De quelques légions qu’Auguste soit gardé,
Quelque soin qu’il se donne et quelque ordre qu’il tienne,
Qui méprise sa vie est maître de la sienne[15].130
Plus le péril est grand, plus doux en est le fruit ;
La vertu nous y jette, et la gloire le suit.
Quoi qu’il en soit, qu’Auguste ou que Cinna périsse,
Aux mânes paternels je dois ce sacrifice ;
Cinna me l’a promis en recevant ma foi,135
Et ce coup seul aussi le rend digne de moi.
Il est tard, après tout, de m’en vouloir dédire.
Aujourd’hui l’on s’assemble, aujourd’hui l’on conspire ;

L’heure, le lieu, le bras se choisit aujourd’hui ;
Et c’est à faire enfin à mourir après lui.140


Scène iii

CINNA, ÉMILIE, FULVIE.
ÉMILIE.

Mais le voici qui vient. Cinna, votre assemblée
Par l’effroi du péril n’est-elle point troublée[16] ?
Et reconnaissez-vous au front de vos amis
Qu’ils soient prêts à tenir ce qu’ils vous ont promis ?

CINNA.

Jamais contre un tyran entreprise conçue145
Ne permit d’espérer une si belle issue ;
Jamais de telle ardeur on n’en jura la mort[17],
Et jamais conjurés ne furent mieux d’accord ;
Tous s’y montrent portés avec tant d’allégresse,
Qu’ils semblent, comme moi, servir une maîtresse[18] ;150
Et tous font éclater un si puissant courroux,
Qu’ils semblent tous venger un père comme vous.

ÉMILIE.

Je l’avais bien prévu, que, pour un tel ouvrage,
Cinna sauroit choisir des hommes de courage,
Et ne remettroit pas en de mauvaises mains155
L’intérêt d’Émilie et celui des Romains.

CINNA.

Plût aux Dieux que vous-même eussiez vu de quel zèle
Cette troupe entreprend une action si belle !
Au seul nom de César, d’Auguste, et d’empereur,

Vous eussiez vu leurs yeux s’enflammer de fureur[19],160
Et dans un même instant, par un effet contraire,
Leur front pâlir d’horreur et rougir de colère[20].
« Amis, leur ai-je dit, voici le jour heureux
Qui doit conclure enfin nos desseins généreux :
Le ciel entre nos mains a mis le sort de Rome,165
Et son salut dépend de la perte d’un homme,
Si l’on doit le nom d’homme à qui n’a rien d’humain,
À ce tigre altéré de tout le sang romain.
Combien pour le répandre a-t-il formé de brigues !
Combien de fois changé de partis et de ligues,170
Tantôt ami d’Antoine, et tantôt ennemi,
Et jamais insolent ni cruel à demi ! »
Là, par un long récit de toutes les misères
Que durant notre enfance ont enduré nos pères,
Renouvelant leur haine avec leur souvenir,175
Je redouble en leurs cœurs l’ardeur de le punir.
Je leur fais des tableaux de ces tristes batailles
Où Rome par ses mains déchiroit ses entrailles,
Où l’aigle abattoit l’aigle, et de chaque côté
Nos légions s’armoient contre leur liberté ;180
Où les meilleurs soldats et les chefs les plus braves[21]
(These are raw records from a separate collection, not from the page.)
(* ===== verification/Repository.v ===== *)
(** The worker's PostgreSQL repository (server/internal/db/repository.go) over
    the schema of server/migrations: events and alerts keyed by tenant and
    event id, written in one transaction.

    The conversions of the columns are idealised.  A row holds the event as it
    was inserted, where the table has a UUID, a REAL, a TIMESTAMPTZ and a JSONB
    column; its key is the text of the id, where two spellings of one UUID are
    one key.  The program's own ids are in the canonical spelling. *)
From S2P Require Import Prelude GoStrings GoFloat GoTime Events.

Open Scope Z_scope.

Notation EventKey := (string * string)%type.    (* (tenant_id, event_id) *)

Definition keyOf (ev : CanonicalEvent) : EventKey := (TenantID ev, EventID ev).

Record AlertRow := {
  al_alert_id : string;
  al_event_id : string;
  al_tenant_id : string;
  al_severity : string;
  al_description : string;
  al_created_at : Time;
}.

(** A row of [events] holds the columns of the event it was inserted from. *)
Record PG := {
  pg_events : gmap EventKey CanonicalEvent;
  pg_alerts : gmap EventKey AlertRow;
}.

(** A VARCHAR(n) column rejects longer values. *)
Definition tooWide (ev : CanonicalEvent) : bool :=
  existsb (fun c => c.2 <? RuneCountInString c.1.2) (varcharColumns ev).

(** What the database connection and the clock decide. *)
Record PersistEnv := {
  pe_begin : option error;
  pe_insertEvent : option error;
  pe_insertAlert : option error;
  pe_commit : option error;
  pe_commitApplied : bool;      (* a commit that reported an error took effect *)
  pe_alertID : string;          (* uuid.New() *)
  pe_now : Time;
}.

Definition isAlertSeverity (sev : string) : bool := (sev =s "CRITICAL") || (sev =s "FATAL").

Definition alertRow (env : PersistEnv) (ev : CanonicalEvent) : AlertRow := {|
  al_alert_id := pe_alertID env; al_event_id := EventID ev; al_tenant_id := TenantID ev;
  al_severity := Severity ev;
  al_description := "Phase-1 Alert triggered by " ^^ Severity ev ^^ " event from " ^^ Source ev;
  al_created_at := pe_now env |}.

(** [ON CONFLICT (tenant_id, event_id) DO NOTHING] *)
Definition insertAlert (row : AlertRow) (k : EventKey) (m : gmap EventKey AlertRow) : gmap EventKey AlertRow :=
  match m !! k with Some _ => m | None => <[k := row]> m end.

Definition PersistEvent (env : PersistEnv) (pg : PG) (ev : CanonicalEvent) : PG * result bool :=
  match pe_begin env with
  | Some err => (pg, Err (ErrWrap ("failed to begin tx: " ^^ error_Error err) [err]))
  | None =>
      let insertErr := match pe_insertEvent env with
                       | Some err => Some err
                       | None => if tooWide ev then Some (ErrNew "value too long for type character varying") else None
                       end in
      match insertErr with
      | Some err => (pg, Err (ErrWrap ("failed to insert event: " ^^ error_Error err) [err]))
      | None =>
          match pg_events pg !! keyOf ev with
          | Some _ => (pg, Ok false)                        (* RowsAffected() == 0; rollback *)
          | None =>
              let events := <[keyOf ev := ev]> (pg_events pg) in
              let alert : result (gmap EventKey AlertRow * bool) :=
                if isAlertSeverity (Severity ev) then
                  match pe_insertAlert env with
                  | Some err => Err (ErrWrap ("failed to insert phase-1 alert: " ^^ error_Error err) [err])
                  | None => Ok (insertAlert (alertRow env ev) (keyOf ev) (pg_alerts pg), true)
                  end
                else Ok (pg_alerts pg, false) in
              match alert with
              | Err err => (pg, Err err)
              | Ok (alerts, alertGenerated) =>
                  let tx := {| pg_events := events; pg_alerts := alerts |} in
                  match pe_commit env with
                  | Some err => (if pe_commitApplied env then tx else pg,
                                 Err (ErrWrap ("failed to commit tx: " ^^ error_Error err) [err]))
                  | None => (tx, Ok alertGenerated)
                  end
              end
          end
      end
  end.

(** ** Lemmas *)

(** Events and alerts match: alerts are exactly those of the severe events. *)
Record wfPG (pg : PG) : Prop := {
  wp_key : forall k ev, pg_events pg !! k = Some ev -> keyOf ev = k;
  wp_alert : forall k, is_Some (pg_alerts pg !! k) <->
    exists ev, pg_events pg !! k = Some ev /\ isAlertSeverity (Severity ev) = true;
}.

Lemma wf_emptyPG : wfPG {| pg_events := ∅; pg_alerts := ∅ |}.
Proof.
  split; cbn; intros k; [by rewrite lookup_empty|]. rewrite !lookup_empty. split; [by intros []|].
  by intros (? & ? & _).
Qed.

(** The database after the transaction, applied or not. *)
Lemma persist_cases env pg ev :
  exists pg' r, PersistEvent env pg ev = (pg', r) /\
    (pg' = pg \/
     (pg_events pg !! keyOf ev = None /\
      pg_events pg' = <[keyOf ev := ev]> (pg_events pg) /\
      pg_alerts pg' = (if isAlertSeverity (Severity ev)
                       then insertAlert (alertRow env ev) (keyOf ev) (pg_alerts pg) else pg_alerts pg))) /\
    (forall b, r = Ok b -> is_Some (pg_events pg' !! keyOf ev)) /\
    (forall b, r = Ok b -> pg_events pg !! keyOf ev = None -> pg_events pg' !! keyOf ev = Some ev).
Proof.
  unfold PersistEvent. destruct (pe_begin env); [by eexists _, _; split_and!; [|left|..]|].
  destruct (match pe_insertEvent env with Some _ => _ | None => _ end);
    [by eexists _, _; split_and!; [|left|..]|].
  destruct (pg_events pg !! keyOf ev) as [old|] eqn:Hold.
  { eexists _, _. split_and!; [done|by left| |done]. intros _ _. by rewrite Hold. }
  destruct (isAlertSeverity (Severity ev)) eqn:Hsev.
  - destruct (pe_insertAlert env); [by eexists _, _; split_and!; [|left|..]|].
    destruct (pe_commit env); [destruct (pe_commitApplied env)|];
      eexists _, _; (split_and!; [done| |try done..]); try (right; done); try (by left); cbn;
      intros; by rewrite lookup_insert_eq.
  - destruct (pe_commit env); [destruct (pe_commitApplied env)|];
      eexists _, _; (split_and!; [done| |try done..]); try (right; done); try (by left); cbn;
      intros; by rewrite lookup_insert_eq.
Qed.

Lemma insertAlert_is_some row k m k' :
  is_Some (insertAlert row k m !! k') <-> k' = k \/ is_Some (m !! k').
Proof.
  unfold insertAlert. destruct (m !! k) eqn:E.
  - split; [by right|]. intros [->|?]; [by rewrite E|done].
  - destruct (decide (k' = k)) as [->|Hne].
    + rewrite lookup_insert_eq. split; [by left|by eexists].
    + rewrite lookup_insert_ne by done. split; [by right|]. by intros [?|?].
Qed.

Lemma persist_wf env pg ev : wfPG pg -> wfPG (PersistEvent env pg ev).1.
Proof.
  intros [Hk Ha]. destruct (persist_cases env pg ev) as (pg' & r & -> & Hcase & _ & _). cbn.
  destruct Hcase as [->|(Hnew & He & Hal)]; [done|]. split.
  - intros k x. rewrite He, lookup_insert_Some. intros [[<- <-]|[_ ?]]; [done|by apply Hk].
  - intros k. rewrite Hal, He. destruct (decide (k = keyOf ev)) as [->|Hne].
    + rewrite lookup_insert_eq. destruct (isAlertSeverity (Severity ev)) eqn:Hsev.
      * rewrite insertAlert_is_some. split; [intros _; by exists ev|by left].
      * rewrite Ha, Hnew. split; [by intros (? & ? & _)|]. intros (x & [= <-] & ?). congruence.
    + rewrite lookup_insert_ne by done. rewrite <- Ha. destruct (isAlertSeverity (Severity ev)); [|done].
      rewrite insertAlert_is_some. split; [by intros [?|?]|by right].
Qed.

Lemma persist_mono env pg ev k x :
  pg_events pg !! k = Some x -> pg_events (PersistEvent env pg ev).1 !! k = Some x.
Proof.
  intros Hx. destruct (persist_cases env pg ev) as (pg' & r & -> & Hcase & _ & _). cbn.
  destruct Hcase as [->|(Hnew & -> & _)]; [done|]. rewrite lookup_insert_ne; [done|]. intros <-. congruence.
Qed.

Lemma tooWide_validated uuid_Parse ev : Event_Validate uuid_Parse ev = None -> tooWide ev = false.
Proof.
  intros Hv. apply fits_schema in Hv. unfold tooWide. apply not_true_iff_false. intros H.
  apply existsb_exists in H as (c & Hin & Hc). rewrite Forall_forall in Hv.
  apply list_elem_of_In in Hin. specialize (Hv c Hin). cbn in Hv. lia.
Qed.

(** With a working database an event of the schema's widths is stored. *)
Lemma persist_works env pg ev :
  pe_begin env = None -> pe_insertEvent env = None -> pe_insertAlert env = None -> pe_commit env = None ->
  tooWide ev = false ->
  exists b pg', PersistEvent env pg ev = (pg', Ok b) /\ is_Some (pg_events pg' !! keyOf ev).
Proof.
  intros Hb Hi Ha Hc Hw. destruct (persist_cases env pg ev) as (pg' & r & Hpe & _ & Hok & _).
  assert (exists b, r = Ok b) as [b ->]; [|exists b, pg'; split; [done|by eapply Hok]].
  unfold PersistEvent in Hpe. rewrite Hb, Hi, Hw, Ha, Hc in Hpe.
  destruct (pg_events pg !! keyOf ev); [|destruct (isAlertSeverity (Severity ev))]; simplify_eq; by eexists.
Qed.

(** ** Properties *)

(** C8: Persistence is idempotent, atomic and exact.  From matching tables, for
    any failure at any statement: a successful call leaves the event recorded
    under its tenant and id (the first version wins), with an alert exactly
    when that version is CRITICAL or FATAL; a failed call leaves both tables
    untouched or both written; recorded events are never changed; the
    tables still match; and a second call for the event changes nothing. *)
Theorem persist_idempotent_atomic env env' pg ev pg' r :
  wfPG pg -> PersistEvent env pg ev = (pg', r) ->
  wfPG pg' /\
  (forall k x, pg_events pg !! k = Some x -> pg_events pg' !! k = Some x) /\
  (pg' = pg \/ (pg_events pg !! keyOf ev = None /\ pg_events pg' !! keyOf ev = Some ev /\
                (is_Some (pg_alerts pg' !! keyOf ev) <-> isAlertSeverity (Severity ev) = true))) /\
  (forall b, r = Ok b ->
     is_Some (pg_events pg' !! keyOf ev) /\ (PersistEvent env' pg' ev).1 = pg').
Proof.
  intros Hwf H. pose proof (persist_wf env pg ev Hwf) as Hwf'. rewrite H in Hwf'. cbn in Hwf'.
  destruct (persist_cases env pg ev) as (pg1 & r1 & H1 & Hcase & Hok & _). rewrite H in H1. simplify_eq.
  split_and!; [done| | |].
  - intros k x Hx. pose proof (persist_mono env pg ev k x Hx) as Hm. by rewrite H in Hm.
  - destruct Hcase as [->|(Hnew & He & _)]; [by left|right]. split_and!; [done|by rewrite He, lookup_insert_eq|].
    rewrite (wp_alert _ Hwf'), He, lookup_insert_eq. split; [by intros (? & [= <-] & ?)|by exists ev].
  - intros b Hb. split; [by eapply Hok|]. destruct (Hok b Hb) as [old Hold].
    destruct (persist_cases env' pg1 ev) as (pg2 & r2 & -> & Hcase2 & _). cbn.
    destruct Hcase2 as [->|(Hnew & _)]; [done|congruence].
Qed.

Definition calmEnv : PersistEnv := {|
  pe_begin := None; pe_insertEvent := None; pe_insertAlert := None; pe_commit := None;
  pe_commitApplied := false; pe_alertID := "alert-1"; pe_now := 0 |}.

Definition emptyPG : PG := {| pg_events := ∅; pg_alerts := ∅ |}.

Lemma persist_idempotent_atomic_witness :
  wfPG (PersistEvent calmEnv emptyPG (sampleEvent "e1" "CRITICAL")).1 /\
  (PersistEvent calmEnv (PersistEvent calmEnv emptyPG (sampleEvent "e1" "CRITICAL")).1 (sampleEvent "e1" "CRITICAL")).1
  = (PersistEvent calmEnv emptyPG (sampleEvent "e1" "CRITICAL")).1.
Proof.
  destruct (persist_idempotent_atomic calmEnv calmEnv emptyPG (sampleEvent "e1" "CRITICAL")
    (PersistEvent calmEnv emptyPG (sampleEvent "e1" "CRITICAL")).1 (Ok true) wf_emptyPG
    ltac:(vm_compute; reflexivity)) as (Hwf & _ & _ & Hok).
  split; [exact Hwf|]. exact (proj2 (Hok true eq_refl)).
Defined.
Mettoient toute leur gloire à devenir esclaves ;
Où, pour mieux assurer la honte de leurs fers,
Tous vouloient à leur chaîne attacher l’univers ;
Et l’exécrable honneur de lui donner un maître 185
Faisant aimer à tous l’infâme nom de traître,
Romains contre Romains, parents contre parents,
Combattoient seulement pour le choix des tyrans.
J’ajoute à ces tableaux la peinture effroyable
De leur concorde impie, affreuse, inexorable[22] ;190
Funeste aux gens de bien, aux riches, au sénat,
Et pour tout dire enfin, de leur triumvirat ;
Mais je ne trouve point de couleurs assez noires
Pour en représenter les tragiques histoires.
Je les peins dans le meurtre à l’envi triomphants, 195
Rome entière noyée au sang de ses enfants :
Les uns assassinés dans les places publiques,
Les autres dans le sein de leurs dieux domestiques ;
Le méchant par le prix au crime encouragé ;
Le mari par sa femme en son lit égorgé ;200
Le fils tout dégouttant du meurtre de son père,
Et sa tête à la main demandant son salaire[23] ;
Sans pouvoir exprimer par tant d’horribles traits[24]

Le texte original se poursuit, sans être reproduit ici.